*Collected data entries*
(* ===== verification/ChatStoreProps.v ===== *)
(** * Correctness of the chat store

    The store's invariant over every sequence of actions, the ordering and
    deduplication of a conversation's messages, and the effect of each action
    on its own conversation and on the others. *)

From S2P Require Import Prelude JsNum JsMap Types ChatStore.
Import ChatStore.

(** ** Actions as data, so that histories can be quantified over *)

Inductive Action :=
| ASetConversations (l : list Conversation)
| AUpsert (p : ConvPatch)
| ASetActive (t : option string)
| AAppend (t : string) (m : ChatMessage)
| AUpdateStatus (t cid : string) (p : MsgPatch)
| ARecall (t : string) (seq : Z) (mid : option Z)
| ASetLoading (t : string) (b : bool)
| APrepend (t : string) (ms : list ChatMessage) (more : bool)
| AMarkRead (t : string) (upTo : jsnum)
| AConnection (c : ConnectionState)
| ASetGroup (g : Group)
| ASetGroups (gs : list Group)
| ASetMembers (t : string) (ms : list GroupMember)
| AMention (t : string)
| AReset.

Definition dispatch (a : Action) : State → State :=
  match a with
  | ASetConversations l => setConversations l
  | AUpsert p => upsertConversation p
  | ASetActive t => setActiveTopic t
  | AAppend t m => appendMessage t m
  | AUpdateStatus t cid p => updateMessageStatus t cid p
  | ARecall t seq mid => recallMessage t seq mid
  | ASetLoading t b => setMessagesLoading t b
  | APrepend t ms more => prependMessages t ms more
  | AMarkRead t u => markTopicRead t u
  | AConnection c => updateConnectionState c
  | ASetGroup g => setGroup g
  | ASetGroups gs => setGroups gs
  | ASetMembers t ms => setMemberNames t ms
  | AMention t => markTopicMentioned t
  | AReset => reset
  end.

(** The state after a history of actions, oldest first. *)
Definition run (acts : list Action) (s : State) : State := foldl (λ s a, dispatch a s) s acts.

(** ** The store invariant *)

Definition keyed {A} (key : A → string) (m : list (string * A)) : Prop :=
  map_wf m ∧ Forall (λ kv, key kv.2 = kv.1) m.

Definition wf (s : State) : Prop :=
  keyed conv_topic (conversations s) ∧ keyed group_topic (groups s) ∧
  map_wf (memberNames s) ∧ NoDup (mentionedTopics s).

Lemma keyed_set {A} (key : A → string) k v (m : list (string * A)) :
  keyed key m → key v = k → keyed key (map_set k v m).
Proof.
  intros [Hm Hk] Hv. split; [by apply map_set_wf|].
  apply map_set_Forall; [done| |done]. simpl. by intros ? ? _ <-.
Qed.

Lemma keyed_nil {A} (key : A → string) : keyed key [].
Proof. split; constructor. Qed.

Lemma keyed_get {A} (key : A → string) k v (m : list (string * A)) :
  keyed key m → map_get k m = Some v → key v = k.
Proof.
  intros [_ Hm] Hg%map_get_elem. rewrite Forall_forall in Hm. apply (Hm _ Hg).
Qed.

Lemma conv_keyed_set k c c' (m : list (string * Conversation)) :
  keyed conv_topic m → map_get k m = Some c → conv_topic c' = conv_topic c →
  keyed conv_topic (map_set k c' m).
Proof. intros Hm Hg Hc. apply keyed_set; [done|]. rewrite Hc. by eapply keyed_get. Qed.

Lemma keyed_foldl {A B} (key : A → string) (f : B → A) (l : list B) (m : list (string * A)) :
  keyed key m → keyed key (foldl (λ m b, map_set (key (f b)) (f b) m) m l).
Proof. revert m. induction l; simpl; intros m Hm; [done|]. by apply IHl, keyed_set. Qed.

Lemma keyed_merge {A} (key : A → string) (l m : list (string * A)) :
  Forall (λ kv, key kv.2 = kv.1) l → keyed key m →
  keyed key (foldl (λ m '(k, v), if map_has k m then m else map_set k v m) m l).
Proof.
  intros Hl. revert m. induction Hl as [|[k v] l Hk Hl IH]; simpl; intros m Hm; [done|].
  apply IH. destruct (map_has k m); [done|by apply keyed_set].
Qed.

#[local] Hint Resolve keyed_set keyed_nil conv_keyed_set : nonoka.

Lemma ensure_keyed map topic :
  keyed conv_topic map →
  keyed conv_topic (ensureConversation map topic).1 ∧
  conv_topic (ensureConversation map topic).2 = topic.
Proof.
  unfold ensureConversation. intros Hm. destruct (map_get topic map) eqn:E; simpl; [|auto with nonoka].
  split; [done|]. by eapply keyed_get.
Qed.

(** What the actions that go through [ensureConversation] do to the map. *)
Definition update_ensured (f : Conversation → Conversation) (topic : string) (s : State) : State :=
  let '(map, conv) := ensureConversation (conversations s) topic in
  set_conversations (map_set topic (f conv) map) s.

Lemma update_ensured_wf f topic s :
  (∀ c, conv_topic c = topic → conv_topic (f c) = topic) → wf s → wf (update_ensured f topic s).
Proof.
  unfold update_ensured. intros Hf (Hc & Hg & Hm & Hn).
  destruct (ensure_keyed _ topic Hc). destruct (ensureConversation _ _) as [m c]; simpl in *.
  split; simpl; auto with nonoka.
Qed.

Lemma set_conversations_wf m s : keyed conv_topic m → wf s → wf (set_conversations m s).
Proof. intros Hm (_ & Hg & Hn & Hx). done. Qed.

Lemma setConversations_wf l s : wf s → wf (setConversations l s).
Proof.
  intros Hs. apply set_conversations_wf; [|done]. destruct Hs as ([_ Hf] & _).
  apply keyed_merge; [done|].
  apply (keyed_foldl conv_topic (merge_conversation (conversations s)) l []). apply keyed_nil.
Qed.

*Your objective*
Write out each entry again, leaving every word as it is.

*Answer area*
(* ===== verification/ChatStoreProps.v ===== *)
(** * Correctness of the chat store

    The store's invariant over every sequence of actions, the ordering and
    deduplication of a conversation's messages, and the effect of each action
    on its own conversation and on the others. *)

From S2P Require Import Prelude JsNum JsMap Types ChatStore.
Import ChatStore.

(** ** Actions as data, so that histories can be quantified over *)

Inductive Action :=
| ASetConversations (l : list Conversation)
| AUpsert (p : ConvPatch)
| ASetActive (t : option string)
| AAppend (t : string) (m : ChatMessage)
| AUpdateStatus (t cid : string) (p : MsgPatch)
| ARecall (t : string) (seq : Z) (mid : option Z)
| ASetLoading (t : string) (b : bool)
| APrepend (t : string) (ms : list ChatMessage) (more : bool)
| AMarkRead (t : string) (upTo : jsnum)
| AConnection (c : ConnectionState)
| ASetGroup (g : Group)
| ASetGroups (gs : list Group)
| ASetMembers (t : string) (ms : list GroupMember)
| AMention (t : string)
| AReset.

Definition dispatch (a : Action) : State → State :=
  match a with
  | ASetConversations l => setConversations l
  | AUpsert p => upsertConversation p
  | ASetActive t => setActiveTopic t
  | AAppend t m => appendMessage t m
  | AUpdateStatus t cid p => updateMessageStatus t cid p
  | ARecall t seq mid => recallMessage t seq mid
  | ASetLoading t b => setMessagesLoading t b
  | APrepend t ms more => prependMessages t ms more
  | AMarkRead t u => markTopicRead t u
  | AConnection c => updateConnectionState c
  | ASetGroup g => setGroup g
  | ASetGroups gs => setGroups gs
  | ASetMembers t ms => setMemberNames t ms
  | AMention t => markTopicMentioned t
  | AReset => reset
  end.

(** The state after a history of actions, oldest first. *)
Definition run (acts : list Action) (s : State) : State := foldl (λ s a, dispatch a s) s acts.

(** ** The store invariant *)

Definition keyed {A} (key : A → string) (m : list (string * A)) : Prop :=
  map_wf m ∧ Forall (λ kv, key kv.2 = kv.1) m.

Definition wf (s : State) : Prop :=
  keyed conv_topic (conversations s) ∧ keyed group_topic (groups s) ∧
  map_wf (memberNames s) ∧ NoDup (mentionedTopics s).

Lemma keyed_set {A} (key : A → string) k v (m : list (string * A)) :
  keyed key m → key v = k → keyed key (map_set k v m).
Proof.
  intros [Hm Hk] Hv. split; [by apply map_set_wf|].
  apply map_set_Forall; [done| |done]. simpl. by intros ? ? _ <-.
Qed.

Lemma keyed_nil {A} (key : A → string) : keyed key [].
Proof. split; constructor. Qed.

Lemma keyed_get {A} (key : A → string) k v (m : list (string * A)) :
  keyed key m → map_get k m = Some v → key v = k.
Proof.
  intros [_ Hm] Hg%map_get_elem. rewrite Forall_forall in Hm. apply (Hm _ Hg).
Qed.

Lemma conv_keyed_set k c c' (m : list (string * Conversation)) :
  keyed conv_topic m → map_get k m = Some c → conv_topic c' = conv_topic c →
  keyed conv_topic (map_set k c' m).
Proof. intros Hm Hg Hc. apply keyed_set; [done|]. rewrite Hc. by eapply keyed_get. Qed.

Lemma keyed_foldl {A B} (key : A → string) (f : B → A) (l : list B) (m : list (string * A)) :
  keyed key m → keyed key (foldl (λ m b, map_set (key (f b)) (f b) m) m l).
Proof. revert m. induction l; simpl; intros m Hm; [done|]. by apply IHl, keyed_set. Qed.

Lemma keyed_merge {A} (key : A → string) (l m : list (string * A)) :
  Forall (λ kv, key kv.2 = kv.1) l → keyed key m →
  keyed key (foldl (λ m '(k, v), if map_has k m then m else map_set k v m) m l).
Proof.
  intros Hl. revert m. induction Hl as [|[k v] l Hk Hl IH]; simpl; intros m Hm; [done|].
  apply IH. destruct (map_has k m); [done|by apply keyed_set].
Qed.

#[local] Hint Resolve keyed_set keyed_nil conv_keyed_set : nonoka.

Lemma ensure_keyed map topic :
  keyed conv_topic map →
  keyed conv_topic (ensureConversation map topic).1 ∧
  conv_topic (ensureConversation map topic).2 = topic.
Proof.
  unfold ensureConversation. intros Hm. destruct (map_get topic map) eqn:E; simpl; [|auto with nonoka].
  split; [done|]. by eapply keyed_get.
Qed.

(** What the actions that go through [ensureConversation] do to the map. *)
Definition update_ensured (f : Conversation → Conversation) (topic : string) (s : State) : State :=
  let '(map, conv) := ensureConversation (conversations s) topic in
  set_conversations (map_set topic (f conv) map) s.

Lemma update_ensured_wf f topic s :
  (∀ c, conv_topic c = topic → conv_topic (f c) = topic) → wf s → wf (update_ensured f topic s).
Proof.
  unfold update_ensured. intros Hf (Hc & Hg & Hm & Hn).
  destruct (ensure_keyed _ topic Hc). destruct (ensureConversation _ _) as [m c]; simpl in *.
  split; simpl; auto with nonoka.
Qed.

Lemma set_conversations_wf m s : keyed conv_topic m → wf s → wf (set_conversations m s).
Proof. intros Hm (_ & Hg & Hn & Hx). done. Qed.

Lemma setConversations_wf l s : wf s → wf (setConversations l s).
Proof.
  intros Hs. apply set_conversations_wf; [|done]. destruct Hs as ([_ Hf] & _).
  apply keyed_merge; [done|].
  apply (keyed_foldl conv_topic (merge_conversation (conversations s)) l []). apply keyed_nil.
Qed.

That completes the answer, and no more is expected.